J. Gordon Melton identifies the first UFO religion as the group I AM Religious Activity, founded by Guy Ballard.[1]

UFO religions generally deal with belief in communication with extra-terrestrial beings.[2][3] Stephen Hunt writes in Alternative Religions: A Sociological Introduction that "One form of quasi-religion that perhaps borders on a more orthodox form of religiosity is that of the flying saucer cults."[2] In these groups, individuals believe that communication between aliens and humans can take the form of physical contact, telepathy, and astral projection.[2] Typically the groups believe that humanity will be saved by these aliens when humans are educated as to a better way to live life.[2] Some of the groups believe that aliens will come to take those that believe to a more positive location.[2] Oftentimes the extraterrestrial beings are seen to plead with humanity to improve itself and to move away from a society of greed.[2] UFO religions place an emphasis on spiritual growth, and the evolution of humanity.[2] A UFO religion can be formed after an individual claims to have experienced an alien abduction and been taken aboard a spacecraft.[4]

Christopher Hugh Partridge writes in UFO Religions that J. Gordon Melton identifies the first UFO religion as the group I AM Religious Activity, founded by Guy Ballard.[1] Partridge notes that within UFO religions, there is a belief that the supreme being or "evolved entity" did not ascend from Earth, but instead came from another planet and descended to Earth.[5] Partridge describes the 1947 Roswell UFO Incident as a key point in time within UFO spirituality, commenting: "Roswell is now firmly established as what might be described as a key ufological 'spiritual site'.";[6] and James R. Lewis also calls attention to this event in his book The Gods Have Landed, noting that it is seen by Ufologists as the date of the "emergence of UFOs into the public consciousness".[7] Partridge places UFO religion within the context of theosophical esotericism, and asserts that it began to be associated as "UFO religion" after the 1947 incident at Roswell, New Mexico.[5] According to Partridge, most UFO religions still have many of the key points associated with Theosophy, and he also draws parallels to New Age thought.[5] He notes that within the thought processes of UFO religions after 1947, many of these groups maintained beliefs that extraterrestrial beings were "heralds of a new era".[5]

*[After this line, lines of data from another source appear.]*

Section silent.
Context `{Extern, Env}.
#[export] Instance pod_silent : RepoSilent Key Pod.
Proof.
  split; cbn [repo_create repo_get repo_delete pod_repo];
    unfold PodRepository_create, PodRepository_delete, PodRepository_get, row_to_pod; silent.
Qed.
#[export] Instance deployment_silent : RepoSilent Key Deployment.
Proof.
  split; cbn [repo_create repo_get repo_delete deployment_repo];
    unfold DeploymentRepository_create, DeploymentRepository_delete, DeploymentRepository_get, row_to_deployment; silent.
Qed.
#[export] Instance service_silent : RepoSilent Key Service.
Proof.
  split; cbn [repo_create repo_get repo_delete service_repo];
    unfold ServiceRepository_create, ServiceRepository_delete, ServiceRepository_get, row_to_service; silent.
Qed.
#[export] Instance statefulset_silent : RepoSilent Key StatefulSet.
Proof.
  split; cbn [repo_create repo_get repo_delete statefulset_repo];
    unfold StatefulSetRepository_create, StatefulSetRepository_delete, StatefulSetRepository_get, row_to_statefulset; silent.
Qed.
#[export] Instance daemonset_silent : RepoSilent Key DaemonSet.
Proof.
  split; cbn [repo_create repo_get repo_delete daemonset_repo];
    unfold DaemonSetRepository_create, DaemonSetRepository_delete, DaemonSetRepository_get, row_to_daemonset; silent.
Qed.
#[export] Instance serviceaccount_silent : RepoSilent Key ServiceAccount.
Proof.
  split; cbn [repo_create repo_get repo_delete serviceaccount_repo];
    unfold ServiceAccountRepository_create, ServiceAccountRepository_delete, ServiceAccountRepository_get, ServiceAccountRepository_row_to; silent.
Qed.
#[export] Instance secret_silent : RepoSilent Key Secret.
Proof.
  split; cbn [repo_create repo_get repo_delete secret_repo];
    unfold SecretRepository_create, SecretRepository_delete, SecretRepository_get, SecretRepository_row_to; silent.
Qed.
#[export] Instance configmap_silent : RepoSilent Key ConfigMap.
Proof.
  split; cbn [repo_create repo_get repo_delete configmap_repo];
    unfold ConfigMapRepository_create, ConfigMapRepository_delete, ConfigMapRepository_get, ConfigMapRepository_row_to; silent.
Qed.
#[export] Instance role_silent : RepoSilent Key Role.
Proof.
  split; cbn [repo_create repo_get repo_delete role_repo];
    unfold RoleRepository_create, RoleRepository_delete, RoleRepository_get, RoleRepository_row_to; silent.
Qed.
#[export] Instance rolebinding_silent : RepoSilent Key RoleBinding.
Proof.
  split; cbn [repo_create repo_get repo_delete rolebinding_repo];
    unfold RoleBindingRepository_create, RoleBindingRepository_delete, RoleBindingRepository_get, RoleBindingRepository_row_to; silent.
Qed.
#[export] Instance node_silent : RepoSilent string Node.
Proof.
  split; cbn [repo_create repo_get repo_delete node_repo];
    unfold NodeRepository_create, NodeRepository_delete, NodeRepository_get, row_to_node; silent.
Qed.
#[export] Instance clusterrole_silent : RepoSilent string ClusterRole.
Proof.
  split; cbn [repo_create repo_get repo_delete clusterrole_repo];
    unfold ClusterRoleRepository_create, ClusterRoleRepository_delete, ClusterRoleRepository_get, ClusterRoleRepository_row_to; silent.
Qed.
#[export] Instance clusterrolebinding_silent : RepoSilent string ClusterRoleBinding.
Proof.
  split; cbn [repo_create repo_get repo_delete clusterrolebinding_repo];
    unfold ClusterRoleBindingRepository_create, ClusterRoleBindingRepository_delete, ClusterRoleBindingRepository_get, ClusterRoleBindingRepository_row_to; silent.
Qed.
End silent.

Hunt describes the Aetherius Society founded by George King in 1955 as "probably the first and certainly the most enduring UFO cult".[8] He places the Aetherius Society and Raëlism among the "most renowned" of the "flying saucer cults".[2] Writing in the Encyclopedia of Religion and Society, contributors Melodie Campbell and Stephen A. Kent place the Aetherius Society and Unarius as among the "oldest and most studied" of the flying saucer cults.[9] They describe groups Heaven's Gate and Order of the Solar Temple as the "most controversial groups combining UFO belief with variations of contactee assertions".[9] Gregory L. Reece classes Scientology as a "UFO group" in his book UFO Religion: Inside Flying Saucer Cults and Culture, and discusses elements of the Xenu cosmogony and Space opera in Scientology doctrine.[10] He compares Scientology to the Aetherius Society and to Ashtar Command, writing: "While it bears strong similarities to the Ashtar Command or the Aetherius Society, its emphasis upon the Xenu event as the central message of the group seems to place them within the ancient astronaut tradition. Either way, Scientology is perhaps most different from other UFO groups in their attempt to keep all of the space opera stuff under wraps."[10] A similar comparison is made in New Religions: A Guide, which describes the Xenu mythology as "a basic ancient astronaut myth".[11] Author Victoria Nelson writes in The Secret Life of Puppets "The most prominent current UFO religion is probably the science fiction writer L. Ron Hubbard's Church of Scientology."[12]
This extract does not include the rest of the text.